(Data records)
(* ===== verification/HeapPages.v ===== *)
(** * The heap on the kernel's page tables

    [PageOps] and [PageLaws] for the real thing: frames of the page allocator of
    [Pmm], mapped into the kernel address space by [vmm_map].  The frames behind
    the heap's pages are pairwise different, referenced once, and none of them
    holds a page table. *)

From S2P Require Import Prelude Bits Heap HeapRun.
From S2P Require Import Ram Pmm PmmSpec PmmContig PmmInit PmmProps Frames Vmm PageTable VmmSpec VmmMap.

(** The flags of the heap's mappings. *)
Definition heap_flags : Z := VMM_PRESENT |! VMM_WRITABLE |! VMM_NO_EXECUTE.

Section pages.
Context (b : boot_info) (off : Z) (Hoff : hhdm_response b = Some off).
#[local] Instance heap_frames : FrameAlloc pmm := pmm_frames b.
#[local] Instance heap_frames_laws : FrameAllocLaws pmm := pmm_frames_laws b off Hoff.
Implicit Types s : vmm pmm.

Definition kernel_pages : PageOps (vmm pmm) := {|
  po_alloc_page := in_frames (pmm_alloc_page b);
  po_alloc_contiguous n := in_frames (pmm_alloc_pages_contiguous n);
  po_free_page f := in_frames (pmm_free_page f);
  po_free_contiguous f n := in_frames (pmm_free_pages_contiguous f n);
  po_map v f := rc ← vmm_map (Some KernelSpace) v f heap_flags; mret (rc =? 0);
  po_unmap v := vmm_unmap (Some KernelSpace) v;; mret ();
  po_translate v := vmm_virt_to_phys (Some KernelSpace) v;
  po_word s a := Ram.rd64 (ram_of s) a;
|}.

Abbreviation kroot s := (kernel_space_pml4 s).

(** A frame of the heap: in use by it alone, and not a page table. *)
Definition own_frame s (f : Z) : Prop := other_frame s (kroot s) f ∧ fa_refs (frames s) f = 1.

Record pages_ok s (M : gmap Z Z) (F : gset Z) : Prop := {
  ko_inv : fa_inv (frames s);
  ko_space : space_ok s (kroot s);
  ko_leaf : ∀ v f, M !! v = Some f → page_ok v ∧
    leaf (ram_of s) (kroot s) v = Some (make_entry f heap_flags);
  ko_mapped : ∀ v f, M !! v = Some f → own_frame s f ∧ f ∉ F;
  ko_held : ∀ f, f ∈ F → own_frame s f;
  ko_inj : ∀ v v' f, M !! v = Some f → M !! v' = Some f → v = v';
}.

Lemma own_frame_ok s f : fa_inv (frames s) → own_frame s f → frame_ok f.
Proof. intros Hi [(Hu & _) _]. by apply (fa_used_page (frames s)). Qed.
(* ===== verification/HeapProps.v ===== *)
(** * Properties of the kernel heap

    The heap on the kernel's own page allocator and page tables: no call of a
    correct client stops, clients see their own data, and a second [kfree] of a
    small block is not recognised as one. *)

From S2P Require Import Prelude Bits Links Ram Pmm PmmSpec PmmProps Frames Vmm VmmSpec VmmProps.
From S2P Require Import Heap HeapSpec HeapRun HeapBlocks HeapUse HeapClient HeapPages.

Section generic.
Context {P : Type} `{PageLaws P}.

(** ** After [heap_init] *)

Definition empty_aheap : aheap := AHeap (replicate 8 []) ∅ ∅ ∅.

Lemma heap_inv_init m : heap_inv (replicate 8 0) HEAP_START m empty_aheap.
Proof.
  assert (∀ i ps, replicate 8 [] !! i = Some ps → ps = ([] : list Z)) as Hnil.
  { intros i ps Hi. by apply lookup_replicate in Hi as [-> _]. }
  split; cbn.
  - done.
  - intros i ps b Hps Hb. apply (Hnil i) in Hps as ->. by apply (lookup_replicate 8 0) in Hb as [-> _].
  - intros i ps p Hps. apply (Hnil i) in Hps as ->. by intros ?%elem_of_nil.
  - intros i j ps qs p Hps. apply (Hnil i) in Hps as ->. by intros _ ?%elem_of_nil.
  - done.
  - done.
  - done.
  - done.
  - done.
Qed.

Lemma sim_init h0 h : pl_ok (pages h0) ∅ ∅ → heap_init true h0 = Done ((), h) → sim h (Client ∅ ∅).
Proof.
  intros Hok [= <-]. exists empty_aheap, ∅, id. split; [|done].
  split; cbn; [apply heap_inv_init|done|done|done|done].
Qed.

Lemma reach_sim h0 h s : pl_ok (pages h0) ∅ ∅ → hreach h0 h s → sim h s.
Proof.
  intros Hok Hr. induction Hr as [h Hi|h s op r h' Hr IH He Hrun]; [by eapply sim_init|].
  pose proof (wp_hop h s op IH He) as Hw. unfold wp in Hw. by rewrite Hrun in Hw.
Qed.

(** ** The interrupt flag *)








(** ** Freeing a small block twice *)

(** The address of a free chunk, read as a header. *)
Lemma link_header i p f : real_bin i → chunk_at p i f → p `mod` PAGE = 0 →
  HEAP_START ≤ p → p + PAGE ≤ HEAP_START + HEAP_SIZE →
  BIN_COUNT ≤ field16 0 f ∧ 0xa000 ≤ field16 16 f < 0xb000.
Proof.
  intros Ri Hc Hm Hlo Hhi. destruct (chunk_in_page _ _ _ Ri Hc) as (H1 & H2 & _).
  pose proof (bsize_real i Ri) as (Hb & _).
  rewrite !field16_div by lia. unfold PAGE, HEAP_START, HEAP_SIZE, BIN_COUNT in *.
  change (2 ^ 0) with 1. change (2 ^ 16) with 65536. rewrite Z.div_1_r.
  pose proof (Z.div_mod p 4096 ltac:(lia)). pose proof (Z.div_mod f 65536 ltac:(lia)).
  pose proof (Z.mod_pos_bound f 65536 ltac:(lia)).
  pose proof (Z.div_mod (f / 65536) 65536 ltac:(lia)).
  pose proof (Z.mod_pos_bound (f / 65536) 65536 ltac:(lia)). lia.
Qed.

(** What the second [kfree] does with a first word [f]. *)
Definition second_kfree (p f : Z) (h : heap P) : Prop :=
  field16 16 f ≠ MAGIC_FREE ∧
  if decide (field16 16 f = MAGIC_ALIGNED) then
    words h !! (p - 8) = Some 0 → ∃ h', kfree p h = Done ((), h') ∧
      words h' !! (p - alloc_header_size) = Some (put16 16 MAGIC_FREE f)
  else kfree p h = Stop (Panicked "Heap: invalid magic") ∨
    kfree p h = Stop (Panicked "Heap: corrupted alloc header").

Lemma kfree_run p (h : heap P) : kfree p h =
  match kfree_unlocked (size (words h)) p (set_if_flag false h) with
  | Done (_, h') => Done ((), set_if_flag (if_flag h) h')
  | Stop r => Stop r
  end.
Proof. done. Qed.
Lemma rd64_run a v (h : heap P) : words h !! a = Some v → rd64 a h = Done (v, h).
Proof. intros Hv. unfold rd64, mbind, prog_bind, get. by rewrite Hv. Qed.
Lemma wr64_run a v (h : heap P) : is_Some (words h !! a) →
  wr64 a v h = Done ((), set_words (<[a := v]> (words h)) h).
Proof. intros [w Hw]. unfold wr64. by erewrite run_bind by by apply rd64_run. Qed.

Lemma second_kfree_run p f h : alloc_header_size ≤ p < 2 ^ 64 → p ≠ 0 →
  words h !! (p - alloc_header_size) = Some f →
  (f = 0 ∨ BIN_COUNT ≤ field16 0 f ∧ 0xa000 ≤ field16 16 f < 0xb000) → second_kfree p f h.
Proof.
  intros Hp Hp0 Hw Hf. unfold second_kfree, alloc_header_size in *.
  assert (field16 16 f ≠ MAGIC_FREE ∧ field16 16 f ≠ MAGIC_DIRECT) as [Hnf Hnd].
  { destruct Hf as [->|[_ Hr]]; [done|]. unfold MAGIC_FREE, MAGIC_DIRECT. lia. }
  split; [done|].
  destruct (size (words h)) as [|fuel] eqn:Esz.
  { apply map_size_empty_inv in Esz. by rewrite Esz in Hw. }
  rewrite kfree_run, Esz. cbn [kfree_unlocked]. rewrite (proj2 (Z.eqb_neq p 0)) by done.
  unfold alloc_header_size. rewrite (u64_small (p - 24)) by lia.
  erewrite run_bind by (apply rd64_run; exact Hw).
  rewrite (proj2 (Z.eqb_neq _ _) Hnf). destruct (decide _) as [->|Hna].
  - intros H8. rewrite Z.eqb_refl. erewrite run_bind by
      (apply rd64_run; cbn; replace (p - 24 + 16) with (p - 8) by lia; exact H8).
    erewrite run_bind by (apply wr64_run; by eexists).
    destruct fuel as [|fuel]; cbn [kfree_unlocked]; rewrite Z.eqb_refl;
      (eexists; split; [done|]; cbn; apply lookup_insert_eq).
  - rewrite (proj2 (Z.eqb_neq _ _) Hna). destruct Hf as [->|[Hbin _]]; [by left|].
    rewrite (proj2 (Z.eqb_neq _ _) Hnd). destruct (Z.eqb_spec (field16 16 f) MAGIC_ALLOC); [right|by left].
    unfold free_slab. by rewrite (proj2 (Z.leb_le _ _) Hbin).
Qed.

(** Freeing a small block leaves the address of another chunk, or 0, where its
    header was. *)
Lemma wp_kfree_small A M c i q sz h :
  hinv h A M → ah_live A !! c = Some (BSlab i q sz) → heap_next h ≤ HEAP_START + HEAP_SIZE →
  wp (kfree (c + alloc_header_size)) (λ _ h', words h' !! (c + 16) = words h !! (c + 16) ∧
    ∃ f, words h' !! c = Some f ∧
      (f = 0 ∨ BIN_COUNT ≤ field16 0 f ∧ 0xa000 ≤ field16 16 f < 0xb000)) h.
Proof.
  intros Hv Hl Hnext. pose proof (hv_inv _ _ _ Hv) as Hinv.
  destruct (hi_live_slab _ _ _ _ Hinv _ _ _ _ Hl) as (ps & Hps & Hp & _).
  destruct (hi_slab _ _ _ _ Hinv _ _ _ Hps Hp) as (Ri & (Hm & Hlo & Hhi) & fl & Hfl & Hsk).
  destruct (sk_free _ _ _ _ Hsk) as (f & Hf & Hs).
  unfold kfree, save_if, restore_if, free_fuel. wp_steps.
  eapply (wp_kfree_header _ A M c (BSlab i q sz)); [by eapply (hinv_ext h)|done|]. intros w Hw Hbin.
  eapply wp_mono; [eapply (wp_free_slab A M c i q sz w (set_if_flag false h)); [by eapply (hinv_ext h)|done..]|].
  intros _ h' (_ & _ & _ & _ & Hc & Hc16). wp_steps. cbn in *. split; [done|]. exists f.
  rewrite Hc. split; [done|]. destruct fl as [|f' fl]; [left; by cbn in Hs|right].
  cbn in Hs. destruct Hs as [-> _]. eapply link_header; [done| |done|done|].
  - apply (sk_grid _ _ _ _ Hsk). by left.
  - unfold PAGE in *. lia.
Qed.
End generic.

(** ** The heap of the kernel *)

Section kernel.
Context (b : boot_info) (off : Z) (Hoff : hhdm_response b = Some off).
#[local] Instance heap_pages : PageOps (vmm pmm) := kernel_pages b.
#[local] Instance heap_pages_laws : PageLaws (vmm pmm) := kernel_pages_laws b off Hoff.



(** C35. A second [kfree] of a small block is not recognised as a double free.
    The mark [kfree] leaves in the header is overwritten at once by the link of
    the free list, so the check for it cannot fire; the second call panics about
    a wrong or corrupted header, or, when bits 16 to 31 of the link happen to be
    [MAGIC_ALIGNED], it returns as if all were well, having overwritten these
    bits of the link. *)
Theorem heap_double_free h0 h s p sz w :
  pages_ok b off Hoff (pages h0) ∅ ∅ → hreach h0 h s →
  cl_blocks s !! p = Some (ABlock sz None) →
  words h !! (p - alloc_header_size) = Some w → field16 16 w = MAGIC_ALLOC →
  heap_next h ≤ HEAP_START + HEAP_SIZE →
  ∃ h1 f, kfree p h = Done ((), h1) ∧ words h1 !! (p - alloc_header_size) = Some f ∧
    words h1 !! (p - 8) = words h !! (p - 8) ∧ second_kfree p f h1.
Proof.
  intros Hok Hr Hp Hw Hm Hnext. pose proof (reach_sim h0 h s Hok Hr) as (A & M & own & Hv & Hl).
  destruct (lk_block _ _ _ Hl p _ Hp) as [k [P1 P2 P3 [Hpc _]]].
  set (c := own p) in *. clearbody c. subst p.
  destruct (live_words _ _ _ _ _ Hv P1) as (_ & _ & Hlo & Hhi).
  destruct (live_header _ _ _ _ _ Hv P1) as (w' & Hw' & Hk).
  unfold HEAP_START, alloc_header_size in *. replace (c + 24 - 24) with c in * by lia.
  replace (c + 24 - 8) with (c + 16) by lia. assert (w' = w) as -> by congruence.
  destruct k as [i q sz'|n sz']; destruct Hk as [_ Hk]; [|rewrite Hm in Hk; done].
  destruct (proj1 (wp_run _ _ _) (wp_kfree_small A M c i q sz' h Hv P1 Hnext))
    as ([] & h1 & Hrun & H16 & f & Hf & Hbits).
  exists h1, f. split; [exact Hrun|]. split; [done|]. split; [done|].
  apply second_kfree_run; unfold alloc_header_size; [|lia|by replace (c + 24 - 24) with c by lia|done].
  destruct P3. lia.
Qed.
End kernel.

(** ** Witnesses *)

#[local] Instance demo_pages : PageOps (vmm pmm) := kernel_pages demo_boot.

Definition demo_h0 : heap (vmm pmm) :=
  Heap [] (HeapStats 0 0 0 0 0 0) 0 0 false ∅ true demo_vmm.
Definition demo_h1 : heap (vmm pmm) := state_of (heap_init true) demo_h0.
Definition demo_h2 : heap (vmm pmm) := state_of (kmalloc 40) demo_h1.
Definition demo_ptr : Z := 18446744072098942896.

Lemma demo_pages_ok : pages_ok demo_boot 0xffff800000000000 eq_refl (pages demo_h0) ∅ ∅.
Proof.
  destruct demo_vmm_ok as [Hok _]. split; [exact demo_vmm_inv|exact Hok|done..].
Qed.

Lemma demo_reach1 : hreach demo_h0 demo_h1 (Client ∅ ∅).
Proof. apply hreach_init. reflexivity. Qed.

Lemma demo_run : kmalloc 40 demo_h1 = Done (demo_ptr, demo_h2).
Proof.
  assert (value_of (kmalloc 40) demo_h1 = Some demo_ptr) as Hv by (vm_compute; reflexivity).
  unfold demo_h2, state_of. unfold value_of in Hv.
  destruct (kmalloc 40 demo_h1) as [[r h]|]; [|discriminate Hv]. injection Hv as ->. reflexivity.
Qed.

Lemma demo_enabled : enabled demo_h1 (Client ∅ ∅) (Kmalloc 40).
Proof. split; [split; lia|]. vm_compute. reflexivity. Qed.

Lemma demo_reach2 : hreach demo_h0 demo_h2 (Client {[demo_ptr := ABlock 40 None]} ∅).
Proof. exact (hreach_step _ _ _ (Kmalloc 40) _ _ demo_reach1 demo_enabled demo_run). Qed.



Lemma heap_double_free_witness : ∃ h1 f, kfree demo_ptr demo_h2 = Done ((), h1) ∧ second_kfree demo_ptr f h1.
Proof.
  destruct (heap_double_free demo_boot _ eq_refl demo_h0 demo_h2 _ demo_ptr 40
    (2 + Z.shiftl MAGIC_ALLOC 16) demo_pages_ok demo_reach2) as (h1 & f & Hrun & _ & _ & Hs).
  - reflexivity.
  - vm_compute. reflexivity.
  - reflexivity.
  - vm_compute. discriminate.
  - exists h1, f. split; [exact Hrun|exact Hs].
Defined.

● TASK STATEMENT
Set down only the lines above that fall between the line holding "po_word s a := Ram.rd64 (ram_of s) a;" and the line holding "The heap on the kernel's own", inclusive, keeping each exact.

● SOLUTION TO THE PROBLEM
  po_word s a := Ram.rd64 (ram_of s) a;
|}.

Abbreviation kroot s := (kernel_space_pml4 s).

(** A frame of the heap: in use by it alone, and not a page table. *)
Definition own_frame s (f : Z) : Prop := other_frame s (kroot s) f ∧ fa_refs (frames s) f = 1.

Record pages_ok s (M : gmap Z Z) (F : gset Z) : Prop := {
  ko_inv : fa_inv (frames s);
  ko_space : space_ok s (kroot s);
  ko_leaf : ∀ v f, M !! v = Some f → page_ok v ∧
    leaf (ram_of s) (kroot s) v = Some (make_entry f heap_flags);
  ko_mapped : ∀ v f, M !! v = Some f → own_frame s f ∧ f ∉ F;
  ko_held : ∀ f, f ∈ F → own_frame s f;
  ko_inj : ∀ v v' f, M !! v = Some f → M !! v' = Some f → v = v';
}.

Lemma own_frame_ok s f : fa_inv (frames s) → own_frame s f → frame_ok f.
Proof. intros Hi [(Hu & _) _]. by apply (fa_used_page (frames s)). Qed.
(* ===== verification/HeapProps.v ===== *)
(** * Properties of the kernel heap

    The heap on the kernel's own page allocator and page tables: no call of a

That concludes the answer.